Lena le rejoignit ensuite avec de la pommade, un antidouleur et de quoi faire un bandage solide.

  • Ça va, tu t’en sors bien. Si elle était cassée, tu serais incapable de marcher. Comme nous sommes arrivés tôt, tu vas pouvoir te reposer et surtout ne pas bouger.
  • Et je fais comment pour me laver ?
  • Et bien tu te passeras de douche pour aujourd’hui.

 

Rafael arriva à son tour et prononça d’un air moqueur :

  • C’est quand même dommage. Je t’aurais bien conseillé de faire trempette dans les vasques de la Spasimata mais il vaut mieux rester prudent.
  • Pourquoi tu me regardes comme ça ?
  • La Passerelle de la Spasimata est l’un des hauts lieux du GR20. Au départ parce que le lieu est magnifique. Ensuite, l’endroit a gagné en notoriété grâce au film « Les Randonneurs ». Et enfin, maintenant, il attire les pervers en tous genres parce que plusieurs mecs y ont déjà aperçu des femmes se baignant topless dans la rivière.
  • Oh, je vois. Et bien désolé mais je ne suis pas un voyeur.

 

Lena intervint, mécontente :

  • Ça suffit vous deux ! Raf, occupe-toi de nos affaires et installe-les sur nos matelas.

 

L’arrivée d’un groupe de randonneurs fit heureusement diversion. Morgan remarqua tout de suite à la tête de leur guide que la journée n’avait sans doute pas été une partie de plaisir. L’homme salua Lena et s’assit sur un banc en bois en soupirant :

  • Ah les touristes, je vous jure ! Le jour où ils comprendront que le GR20 n’est pas une simple balade en forêt…
  • Tu comptes faire demi-tour Nicolas ?
  • Pas le choix ! L’une des deux femmes a des ampoules et l’un des gars a pété la semelle de sa chaussure. J’ai eu beau les avertir qu’ils n’avaient pas le bon matos, ils n’ont rien voulu entendre.

 

Le groupe en question s’installe sur la terrasse à son tour. Morgan les observa avec attention : ils semblaient exténués. Il songea fièrement que lui, au moins, n’avait pas cette tête à la fin des étapes.

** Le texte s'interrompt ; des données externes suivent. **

(** X7. Once the line loop of a template chunk has read a condition or a
    default line, the variations of the template itself stay as they are:
    every variation line that follows goes to a conditional response.  The
    template the chunk ends with has the variations the lines before the
    first such line have left. *)
Theorem variations_frozen_after_branch_line :
  forall (bs bs' : BodyState env) (pre rest : list string) (line : string)
         (tpl : LGTemplate.t),
    isBranchLine env line = true ->
    processLines env bs (pre ++ line :: rest) = Returns bs' ->
    flushItem env bs' = Returns tpl ->
    exists bs1,
      processLines env bs pre = Returns bs1 /\
      LGTemplate.variations tpl = LGTemplate.variations (cLGTemplate bs1).
Proof.
  intros bs bs' pre rest line tpl Hb Hrun Hflush.
  rewrite (processLines_app env) in Hrun.
  destruct (processLines env bs pre) as [bs1|e]; cbn [bind] in Hrun; [|discriminate].
  exists bs1. split; [reflexivity|].
  cbn [processLines] in Hrun.
  destruct (processLine env bs1 line) as [bs2|e] eqn:E; cbn [bind] in Hrun; [|discriminate].
  destruct (processLine_branch bs1 bs2 line Hb E) as [H1 H2].
  destruct (processLines_flat rest bs2 bs' H1 Hrun) as [_ H3].
  rewrite (flushItem_flat bs' tpl Hflush), H3, H2. reflexivity.
Qed.

(** *** The entities a parse returns *)

Lemma hasEntity_app (n : string) (es extra : list (Entity env)) :
  hasEntity env n (es ++ extra) = hasEntity env n es || hasEntity env n extra.
Proof. unfold hasEntity. apply existsb_app. Qed.

Lemma addEntities_keeps (found : list string) :
  forall (es : list (Entity env)) (n : string),
    hasEntity env n es = true -> hasEntity env n (addEntities env found es) = true.
Proof.
  induction found as [|item found IH]; intros es n Hn; cbn [addEntities]; [assumption|].
  apply IH. destruct (hasEntity env item es); [assumption|].
  rewrite hasEntity_app, Hn. reflexivity.
Qed.

Lemma addEntities_found (found : list string) :
  forall (es : list (Entity env)) (n : string),
    In n found -> hasEntity env n (addEntities env found es) = true.
Proof.
  induction found as [|item found IH]; intros es n Hin; [destruct Hin|].
  cbn [addEntities]. destruct Hin as [->|Hin]; [|apply IH; assumption].
  apply addEntities_keeps.
  destruct (hasEntity env n es) eqn:E; [assumption|].
  rewrite hasEntity_app, E. cbn [orb hasEntity existsb newLGEntity LGEntity.name].
  rewrite String.eqb_refl. reflexivity.
Qed.

Lemma entitiesAfter_keeps (lines : list string) :
  forall (es : list (Entity env)) (n : string),
    hasEntity env n es = true -> hasEntity env n (entitiesAfter env lines es) = true.
Proof.
  unfold entitiesAfter.
  induction lines as [|line lines IH]; intros es n Hn; cbn [fold_left]; [assumption|].
  apply IH. apply addEntities_keeps. assumption.
Qed.

Lemma entitiesAfter_found (lines : list string) :
  forall (es : list (Entity env)) (line n : string),
    In line lines ->
    In n (parseEntity env (removeTemplateLinkReferences line)) ->
    hasEntity env n (entitiesAfter env lines es) = true.
Proof.
  induction lines as [|l lines IH]; intros es line n Hl Hn; [destruct Hl|].
  destruct Hl as [->|Hl].
  - apply (entitiesAfter_keeps lines). apply addEntities_found. assumption.
  - apply (IH _ line n Hl Hn).
Qed.

Lemma templateChunk_mentions (st st' : ParserState env) (chunk line n : string) :
  isTemplateChunk env chunk = true ->
  processChunk env st chunk = Returns st' ->
  In line (bodyOf chunk) ->
  In n (parseEntity env (removeTemplateLinkReferences line)) ->
  hasEntity env n (entities st') = true.
Proof.
  intros Ht Hrun Hl Hn.
  destruct (templateChunk_steps st st' chunk Ht Hrun)
    as [h [r [flag [bs [tpl [_ [Ep [_ [_ [_ [_ [He _]]]]]]]]]]]].
  rewrite He, (processLines_entities env _ _ _ Ep).
  apply (entitiesAfter_found _ _ line n Hl Hn).
Qed.

(** The chunk loop seen from one of its chunks. *)
Lemma forEachChunk_In (chunks : list string) (chunk : string) (st' : ParserState env) :
  In chunk chunks ->
  forEachChunk env initialState chunks = Returns st' ->
  exists st1 st2 post,
    NoDup (map LGEntity.name (entities st1)) /\
    processChunk env st1 chunk = Returns st2 /\
    NoDup (map LGEntity.name (entities st2)) /\
    forEachChunk env st2 post = Returns st'.
Proof.
  intros Hin Hrun. apply in_split in Hin. destruct Hin as [pre [post ->]].
  destruct (forEachChunk_app_inv env pre (chunk :: post) _ _ Hrun) as [st1 [H1 H2]].
  destruct (forEachChunk_cons_inv env chunk post _ _ H2) as [st2 [H3 H4]].
  exists st1, st2, post.
  destruct (forEachChunk_entities env pre _ _ (initialState_entities env) H1) as [Hnd _].
  destruct (processChunk_entities env st1 st2 chunk Hnd H3) as [Hnd2 _].
  auto.
Qed.

(** X8. Every entity name that [parseEntity] finds in a body line of a
    template chunk is the name of an entity of the result of a parse that
    returns. *)
Theorem mentioned_entities_returned :
  forall (chunks : list string) (res : LGParsedObj.t (EntityType env))
         (obj : LGObject.t (EntityType env)) (chunk line n : string),
    toLG env (JSArray chunks) = Returns res ->
    LGParsedObj.LGObject res = Some obj ->
    In chunk chunks ->
    isTemplateChunk env chunk = true ->
    In line (bodyOf chunk) ->
    In n (parseEntity env (removeTemplateLinkReferences line)) ->
    In n (map LGEntity.name (LGObject.entities obj)).
Proof.
  intros chunks res obj chunk line n Hrun Hobj Hin Ht Hl Hn.
  destruct (toLG_returns _ res Hrun) as [->|[chunks' [st [Hv [Hst ->]]]]]; [discriminate|].
  inversion Hv; subst chunks'; clear Hv.
  cbn in Hobj. inversion Hobj; subst obj; clear Hobj. cbn [LGObject.entities].
  destruct (forEachChunk_In chunks chunk st Hin Hst)
    as [st1 [st2 [post [Hnd1 [Hc [Hnd2 Hpost]]]]]].
  apply hasEntity_In.
  apply (proj2 (forEachChunk_entities env post st2 st Hnd2 Hpost)).
  apply (templateChunk_mentions st1 st2 chunk line n Ht Hc Hl Hn).
Qed.

(** X9. Every entity chunk of a parse that returns has its name, the
    trimmed text before the colon, among the entities of the result. *)
Theorem defined_entities_returned :
  forall (chunks : list string) (res : LGParsedObj.t (EntityType env))
         (obj : LGObject.t (EntityType env)) (chunk : string),
    toLG env (JSArray chunks) = Returns res ->
    LGParsedObj.LGObject res = Some obj ->
    In chunk chunks ->
    isEntityChunk env chunk = true ->
    In (entityNameOf env chunk) (map LGEntity.name (LGObject.entities obj)).
Proof.
  intros chunks res obj chunk Hrun Hobj Hin Hk.
  destruct (toLG_returns _ res Hrun) as [->|[chunks' [st [Hv [Hst ->]]]]]; [discriminate|].
  inversion Hv; subst chunks'; clear Hv.
  cbn in Hobj. inversion Hobj; subst obj; clear Hobj. cbn [LGObject.entities].
  destruct (forEachChunk_In chunks chunk st Hin Hst)
    as [st1 [st2 [post [Hnd1 [Hc [Hnd2 Hpost]]]]]].
  apply hasEntity_In.
  apply (proj2 (forEachChunk_entities env post st2 st Hnd2 Hpost)).
  apply (entityChunk_defines env st1 st2 chunk _ (entityTypeOf env chunk)); [|assumption].
  split; [assumption|]. split; [|split; reflexivity].
  rewrite (entityChunk_unfold env st1 chunk Hk) in Hc.
  destruct (Nat.eqb (List.length (entityDefOf env chunk)) 2) eqn:E;
    [apply Nat.eqb_eq; assumption|discriminate].
Qed.

(** *** The order of the result *)

Lemma processChunk_entity_order (st st' : ParserState env) (chunk : string) :
  NoDup (map LGEntity.name (entities st)) ->
  processChunk env st chunk = Returns st' ->
  exists extra,
    map LGEntity.name (entities st') = (map LGEntity.name (entities st) ++ extra)%list.
Proof.
  intros Hnd Hrun.
  destruct (isTemplateChunk env chunk) eqn:Ht.
  - destruct (templateChunk_steps st st' chunk Ht Hrun)
      as [h [r [flag [bs [tpl [_ [Ep [_ [_ [_ [_ [He _]]]]]]]]]]]].
    rewrite He, (processLines_entities env _ _ _ Ep).
    destruct (entitiesAfter_grows env (bodyOf chunk) (entities st) Hnd) as [_ [extra Hx]].
    exists (map LGEntity.name extra). cbn [startOfBody bodyEntities].
    rewrite Hx, map_app. reflexivity.
  - revert Hrun. unfold processChunk. unfold isTemplateChunk in Ht. rewrite Ht.
    destruct (Z.eqb (JS.indexOf (FILEREF (parserConsts env)) (JS.trim chunk)) 0).
    + unfold fileRefChunk. destruct (JS.firstParenMatch _); [|discriminate].
      destruct (String.eqb _ ""); [discriminate|].
      intros H; inversion H; subst st'. exists []. rewrite app_nil_r. reflexivity.
    + destruct (Z.eqb (JS.indexOf (ENTITY (parserConsts env)) (JS.trim chunk)) 0);
        [|discriminate].
      unfold entityChunk.
      destruct (negb (Nat.eqb (List.length _) 2)); [discriminate|].
      destruct (hasEntity env _ (entities st)).
      * destruct (getEntityType env _) as [ty|e]; cbn [bind]; [|discriminate].
        intros H; inversion H; subst st'. cbn [entities]. exists [].
        rewrite app_nil_r. apply setFirstEntityType_names.
      * intros H; inversion H; subst st'. cbn [entities].
        eexists. rewrite map_app. reflexivity.
Qed.

Lemma processChunk_template_order (st st' : ParserState env) (chunk : string) :
  wfState st ->
  processChunk env st chunk = Returns st' ->
  exists extra,
    map LGTemplate.name (templatesOf st') =
      (map LGTemplate.name (templatesOf st) ++ extra)%list.
Proof.
  intros Hwf Hrun.
  assert (Hold : map LGTemplate.name (map (deref (heap st')) (LGTemplates st)) =
                 map LGTemplate.name (map (deref (heap st)) (LGTemplates st))).
  { rewrite !map_map. apply map_ext_in. intros r0 Hin.
    apply (processChunk_names env st st' chunk Hwf Hrun).
    unfold wfState in Hwf. rewrite Forall_forall in Hwf. apply Hwf. assumption. }
  unfold templatesOf.
  destruct (isTemplateChunk env chunk) eqn:Ht.
  - destruct (templateChunk_effect env st st' chunk Hwf Ht Hrun)
      as [h [r [tpl [_ [_ [_ [_ [_ [Hrefs|Hrefs]]]]]]]]]; rewrite Hrefs.
    + exists []. rewrite app_nil_r. exact Hold.
    + rewrite !map_app, Hold. eexists. reflexivity.
  - destruct (otherKinds_effect env st st' chunk Ht Hrun) as [_ Hrefs].
    rewrite Hrefs. exists []. rewrite app_nil_r. exact Hold.
Qed.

Mouais mais tu n’en as encore fait que deux. 

Un des hommes montra la gourde que tenait encore le guide dans sa main et murmura à l’oreille de l’un de ses compagnons :

  • Ah ben elle doit être potable l’eau de la fontaine alors, si le mec la boit".

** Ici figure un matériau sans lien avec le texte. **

Lemma parseDigits_decimal (maxVal : N) (s : string) (n : N) :
  (maxVal < 2 ^ 64)%N -> (n <= maxVal)%N -> all_bytes isDigit s = true ->
  strconv.parseDigits 10 cutoff10 maxVal s n
  = if (decimalValue_from n s <=? maxVal)%N
    then inr (decimalValue_from n s) else inl ErrRange.
Proof.
  intros Hmax. revert n. induction s as [|c s IH]; intros n Hn Hall.
  - simpl. destruct (N.leb_spec n maxVal); [reflexivity | lia].
  - simpl in Hall. apply andb_prop in Hall as [Hc Hall].
    destruct (digitVal_decimal c Hc) as [Hd Hlt].
    simpl. rewrite Hd.
    destruct (N.leb_spec 10 (digitOf c)); [lia|].
    pose proof (decimalValue_from_le s (n * 10 + digitOf c)) as Hmono.
    change (2 ^ 64)%N with 18446744073709551616%N in *.
    unfold cutoff10 at 1.
    change (strconv.maxUint64 / 10 + 1)%N with 1844674407370955162%N.
    destruct (N.leb_spec 1844674407370955162 n).
    { destruct (N.leb_spec (decimalValue_from (n * 10 + digitOf c) s) maxVal);
        [lia | reflexivity]. }
    rewrite (N.mod_small (n * 10)) by lia.
    destruct (N.lt_ge_cases (n * 10 + digitOf c) 18446744073709551616) as [Hfit|Hwrap].
    + rewrite (N.mod_small (n * 10 + digitOf c)) by lia.
      destruct (N.ltb_spec (n * 10 + digitOf c) (n * 10)); [lia|]. simpl.
      destruct (N.ltb_spec maxVal (n * 10 + digitOf c)).
      * destruct (N.leb_spec (decimalValue_from (n * 10 + digitOf c) s) maxVal);
          [lia | reflexivity].
      * apply IH; [lia | exact Hall].
    + assert (Hm : ((n * 10 + digitOf c) mod 18446744073709551616
                    = n * 10 + digitOf c - 18446744073709551616)%N).
      { symmetry. apply (N.mod_unique _ _ 1); lia. }
      rewrite Hm.
      destruct (N.ltb_spec (n * 10 + digitOf c - 18446744073709551616) (n * 10));
        [|lia]. simpl.
      destruct (N.leb_spec (decimalValue_from (n * 10 + digitOf c) s) maxVal);
        [lia | reflexivity].
Qed.

Lemma Atoi_annotation (w : strconv.WordSize) (sg : ascii) (ds : string) :
  isSign sg = true -> ds <> "" -> all_bytes isDigit ds = true ->
  strconv.Atoi w (String sg ds)
  = if fitsInt w (signedValue sg (decimalValue ds))
    then inr (signedValue sg (decimalValue ds))
    else inl (mkNumError "Atoi" (String sg ds) ErrRange).
Proof.
  intros Hsg Hds Hall. unfold strconv.Atoi, strconv.ParseInt10.
  assert (Hs : (if bool_decide (sg = "+"%char) || bool_decide (sg = "-"%char)
                then ds else String sg ds) = ds).
  { unfold isSign in Hsg. now rewrite Hsg. }
  rewrite Hs. unfold strconv.ParseUint.
  destruct ds as [|d ds]; [congruence|].
  change (strconv.maxUint64 / 10 + 1)%N with cutoff10.
  rewrite parseDigits_decimal; [| destruct w; vm_compute; reflexivity | apply N.le_0_l | exact Hall].
  fold (decimalValue (String d ds)).
  set (m := decimalValue (String d ds)).
  unfold fitsInt, signedValue, minInt, maxInt.
  destruct w; simpl strconv.IntSize;
    [change ((2 ^ 32 - 1) mod 2 ^ 64)%N with 4294967295%N;
     change (2 ^ (32 - 1))%N with 2147483648%N;
     change (2 ^ (Z.of_N 32 - 1))%Z with 2147483648%Z
    |change ((2 ^ 64 - 1) mod 2 ^ 64)%N with 18446744073709551615%N;
     change (2 ^ (64 - 1))%N with 9223372036854775808%N;
     change (2 ^ (Z.of_N 64 - 1))%Z with 9223372036854775808%Z];
    destruct (bool_decide (sg = "-"%char)); simpl negb; simpl andb;
    repeat match goal with
           | |- context [(?a <=? ?b)%N] => destruct (N.leb_spec a b)
           | |- context [(?a <? ?b)%N] => destruct (N.ltb_spec a b)
           | |- context [(?a <=? ?b)%Z] => destruct (Z.leb_spec a b)
           end; simpl; try reflexivity; try lia.
Qed.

L’autre se dirigea alors vers la table où se trouvaient Lena, Morgan, Rafael et Nicolas et il interpella ce dernier :

  • Excusez-moi, elle est potable l'eau ?
  • Non, je la bois pour avoir la chiasse après. Ça permet de se lester des kilos en trop.

 

Morgan se mordit les lèvres pour ne pas éclater de rire. Le randonneur, ne sachant quoi répondre, se tourna vers ses amis, l’air ahuri. Bon joueur, Nicolas leur indiqua qu’il blaguait et qu’ils pouvaient se ravitailler sans soucis à la fontaine.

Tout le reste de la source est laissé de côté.